(Material to process)

(* ===== verification/SessionData.v ===== *)
(** * What a session keeps (chansession.h)

    A channel of type "session" points to a [ChanSess]; the table [childpids] of the processes
    of the session points back at it.  A [struct ChanSess *] in that table is the index of the
    channel it belongs to.  X11 and agent forwarding are not compiled in. *)

From S2P Require Import Prelude.

(** The type of these channels (svr-chansession.c). *)
Definition svrchansess : Z := 0.

(** [struct exitinfo]; [exitpid] is -1 while nothing has exited. *)
Record exitinfo := mkexit { exitpid : Z; exitstatus : Z; exitsignal : Z; exitcore : Z }.

(** [struct ChanSess]; a string is [None] for NULL. *)
Record ChanSess := mkchansess {
  cmd : option bytes;
  pid : Z;
  original_command : option bytes;
  master : Z;
  slave : Z;
  tty : option bytes;
  term : option bytes;
  ses_exit : exitinfo;
  connection_string : option bytes;
  client_string : option bytes;
}.

Definition with_cmd (v : option bytes) (c : ChanSess) : ChanSess :=
  mkchansess v (pid c) (original_command c) (master c) (slave c) (tty c) (term c) (ses_exit c) (connection_string c) (client_string c).
Definition with_pid (v : Z) (c : ChanSess) : ChanSess :=
  mkchansess (cmd c) v (original_command c) (master c) (slave c) (tty c) (term c) (ses_exit c) (connection_string c) (client_string c).
Definition with_original_command (v : option bytes) (c : ChanSess) : ChanSess :=
  mkchansess (cmd c) (pid c) v (master c) (slave c) (tty c) (term c) (ses_exit c) (connection_string c) (client_string c).
Definition with_master (v : Z) (c : ChanSess) : ChanSess :=
  mkchansess (cmd c) (pid c) (original_command c) v (slave c) (tty c) (term c) (ses_exit c) (connection_string c) (client_string c).
Definition with_slave (v : Z) (c : ChanSess) : ChanSess :=
  mkchansess (cmd c) (pid c) (original_command c) (master c) v (tty c) (term c) (ses_exit c) (connection_string c) (client_string c).
Definition with_tty (v : option bytes) (c : ChanSess) : ChanSess :=
  mkchansess (cmd c) (pid c) (original_command c) (master c) (slave c) v (term c) (ses_exit c) (connection_string c) (client_string c).
Definition with_term (v : option bytes) (c : ChanSess) : ChanSess :=
  mkchansess (cmd c) (pid c) (original_command c) (master c) (slave c) (tty c) v (ses_exit c) (connection_string c) (client_string c).
Definition with_ses_exit (v : exitinfo) (c : ChanSess) : ChanSess :=
  mkchansess (cmd c) (pid c) (original_command c) (master c) (slave c) (tty c) (term c) v (connection_string c) (client_string c).
Definition with_connection_string (v : option bytes) (c : ChanSess) : ChanSess :=
  mkchansess (cmd c) (pid c) (original_command c) (master c) (slave c) (tty c) (term c) (ses_exit c) v (client_string c).
Definition with_client_string (v : option bytes) (c : ChanSess) : ChanSess :=
  mkchansess (cmd c) (pid c) (original_command c) (master c) (slave c) (tty c) (term c) (ses_exit c) (connection_string c) v.

(** [struct ChildPid]; a free entry has pid -1. *)
Record ChildPid := mkchild { child_pid : Z; child_chansess : option nat }.

#[global] Instance childpid_eq_dec : EqDecision ChildPid.
Proof. solve_decision. Defined.

(** What [svr_chansessinitialise] sets up: one free entry, and nothing has exited. *)
Definition svr_chansessinitialise : list ChildPid * exitinfo := ([mkchild (-1) None], mkexit (-1) 0 0 0).

(** ** Well-formed data *)

(** How a process ended is known: by a signal, or [exitsignal] is -1. *)
Record exit_ok (e : exitinfo) : Prop := {
  ex_signal : exitpid e <> -1 -> exitsignal e = -1 \/ 0 < exitsignal e;
  ex_core : is_byte (exitcore e);
}.

(** The entries of a session are given up. *)
Definition forget_child (i : nat) (l : list ChildPid) : list ChildPid :=
  map (fun e => if decide (child_chansess e = Some i) then mkchild (-1) None else e) l.

Lemma forget_child_elem i e l : e ∈ forget_child i l <->
  (e = mkchild (-1) None /\ exists e', e' ∈ l /\ child_chansess e' = Some i) \/ (e ∈ l /\ child_chansess e <> Some i).
Proof.
  unfold forget_child. rewrite list_elem_of_fmap. split.
  - intros (e' & -> & Hin). case_decide; [left|right]; [split; [done|by exists e']|done].
  - intros [[-> (e' & Hin & He)]|[Hin He]]; [exists e'; by rewrite decide_True|exists e; by rewrite decide_False].
Qed.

(End Material to process)

__Goal of the exercise__. Reproduce every line of the material above that has the string "mkchild".

__Answer section__.
Record ChildPid := mkchild { child_pid : Z; child_chansess : option nat }.
Definition svr_chansessinitialise : list ChildPid * exitinfo := ([mkchild (-1) None], mkexit (-1) 0 0 0).
  map (fun e => if decide (child_chansess e = Some i) then mkchild (-1) None else e) l.
  (e = mkchild (-1) None /\ exists e', e' ∈ l /\ child_chansess e' = Some i) \/ (e ∈ l /\ child_chansess e <> Some i).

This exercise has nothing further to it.